Marijuana investors stopped writing checks late last year because many companies were spending vast amounts of money to gain market share but failed to show a profit. That caused their stock prices to crater.
“Had they not been able to access capital, they would have been out of business by now,” said Robert Hunt, principal of California-based investment group Linnaea Holdings.
“Now, they’ve lived to fight another day.”
In August, cannabis companies raised nearly three times the amount raised through equity deals in July, according to figures provided to Marijuana Business Daily by New York-based Viridian Capital Advisors.
Of the $2.6 billion raised in the first half of 2020, about 99% of it went to North American cannabis companies, Viridian’s data shows.
The first-half haul was down sharply from nearly $8 billion a year earlier, when investors were more willing to pump money into marijuana businesses.

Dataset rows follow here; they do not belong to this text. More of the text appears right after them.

(** * HeatmapOverlay: a shallow embedding of the overlay renderer

    The component under study is [HeatmapOverlay] (components/HeatmapOverlay.tsx,
    kept as src/unnamed/part_002; line numbers below refer to that file):
    an image-metrics resolver (two paths that store the natural size of the
    image) and a render effect that redraws a 2D canvas in one of three modes.

    Conventions of the embedding.
    - JavaScript numbers are read as exact rationals ([Q]); rounding of IEEE
      doubles is not modelled.  [naturalWidth], [naturalHeight] and the canvas
      size are DOM [unsigned long]s and are kept in [N].
    - Angles are kept as rational multiples of [Math.PI].
    - The canvas bitmap is a display list: the paint calls made since the
      bitmap was last reset, each with the context state it was issued under.
      [pixelAt] interprets a display list with the compositing rules of the
      Canvas 2D API, for an arbitrary rasteriser of shapes.
    - JavaScript arrays live in a heap ([gmap]); [Array.prototype.sort] sorts
      in place, the spread [[...a]] allocates. *)

From Stdlib Require Import QArith Qminmax ZArith List Permutation Sorted Lia Lqa String.
From stdpp Require Import gmap pretty.

Local Open Scope Q_scope.

(** ** Numbers *)

(** An [unsigned long] read as a JavaScript number. *)
Definition num (n : N) : Q := inject_Z (Z.of_N n).

(** ** types.ts *)

Inductive VisualizationMode := heatmap | fogmap | path.

Module Hotspot.
Record t := mk {
  id : Z;
  x : Q;          (* 0-100 percentage *)
  y : Q;          (* 0-100 percentage *)
  intensity : Q;  (* 0-1 *)
  label : option string
}.
End Hotspot.

(** ** The DOM objects the component touches *)

Record HTMLImageElement := {
  complete : bool;
  naturalWidth : N;
  naturalHeight : N
}.

Module Dimensions.
Record t := mk { width : N; height : N }.
End Dimensions.

(** *** Canvas 2D context state *)

Inductive CompositeOp := source_over | screen | destination_out.

(** A CSS colour: channels in 0..255, alpha in 0..1. *)
Record Color := rgba { red : Q; green : Q; blue : Q; alpha : Q }.

(** ['#ec4899'] and ['#ffffff']. *)
Definition pink500 : Color := rgba 236 72 153 1.
Definition white : Color := rgba 255 255 255 1.
Definition black : Color := rgba 0 0 0 1.
Definition transparentBlack : Color := rgba 0 0 0 0.

Record CanvasGradient := {
  x0 : Q; y0 : Q; r0 : Q;
  x1 : Q; y1 : Q; r1 : Q;
  colorStops : list (Q * Color)
}.

Definition createRadialGradient (x0 y0 r0 x1 y1 r1 : Q) : CanvasGradient :=
  {| x0 := x0; y0 := y0; r0 := r0; x1 := x1; y1 := y1; r1 := r1;
     colorStops := [] |}.

Definition addColorStop (offset : Q) (c : Color) (g : CanvasGradient) : CanvasGradient :=
  {| x0 := x0 g; y0 := y0 g; r0 := r0 g; x1 := x1 g; y1 := y1 g; r1 := r1 g;
     colorStops := colorStops g ++ [(offset, c)] |}.

Inductive Style := Solid (c : Color) | Gradient (g : CanvasGradient).

(** Path segments; the two angles of [Arc] are in units of [Math.PI]. *)
Inductive PathCmd :=
| MoveTo (x y : Q)
| LineTo (x y : Q)
| Arc (x y radius startAngle endAngle : Q)
| ClosePath.
(** * The ADM datamart construction pipeline (pdstools, [adm/new_ADMDatamart.py])

    A shallow embedding of [ADMDatamart.__init__], [from_ds_export],
    [_validate_model_data], [_validate_predictor_data],
    [apply_predictor_categorization] and [save_data], over a small model of
    the polars lazy frames they build, with binary64 arithmetic taken from
    the bit-level IEEE 754 specification of the standard library; with it
    [polars_subset_to_existing_cols] of [utils/report_utils.py] and
    [handle_pega_exception] of [infinity/internal/_exceptions.py]. *)

From Stdlib Require Import ZArith List String Ascii Bool Lia SpecFloat.
Import ListNotations.
Local Open Scope string_scope.
Local Open Scope Z_scope.

Set Implicit Arguments.

(** ** Python results: a value or a raised exception *)

Inductive exn :=
| ColumnNotFoundError (name : string)
| InvalidOperationError
| ComputeError
| KeyError (key : string).

Inductive result (A : Type) :=
| Ok (a : A)
| Raise (e : exn).
Arguments Ok {A} a.
Arguments Raise {A} e.

Definition bind {A B} (r : result A) (k : A -> result B) : result B :=
  match r with
  | Ok a => k a
  | Raise e => Raise e
  end.

Notation "x <- c ;; k" := (bind c (fun x => k))
  (at level 61, c at next level, right associativity).

Definition fmap_result {A B} (f : A -> B) (r : result A) : result B :=
  match r with
  | Ok a => Ok (f a)
  | Raise e => Raise e
  end.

Investment dollars have recently come from family offices, established business executives such as former Starbucks CEO Howard Schultz and institutional investors that include the largest pension fund in the United States, the California Public Employees’ Retirement System, or Calpers.
In addition, many publicly traded marijuana companies whose stocks were hammered in 2019 have seen a rebound in their prices after remaining open during the pandemic.
“Even though all of the headwinds still exist, the belief is now they’re solvable because they’re starting to see decent returns,” Hunt said.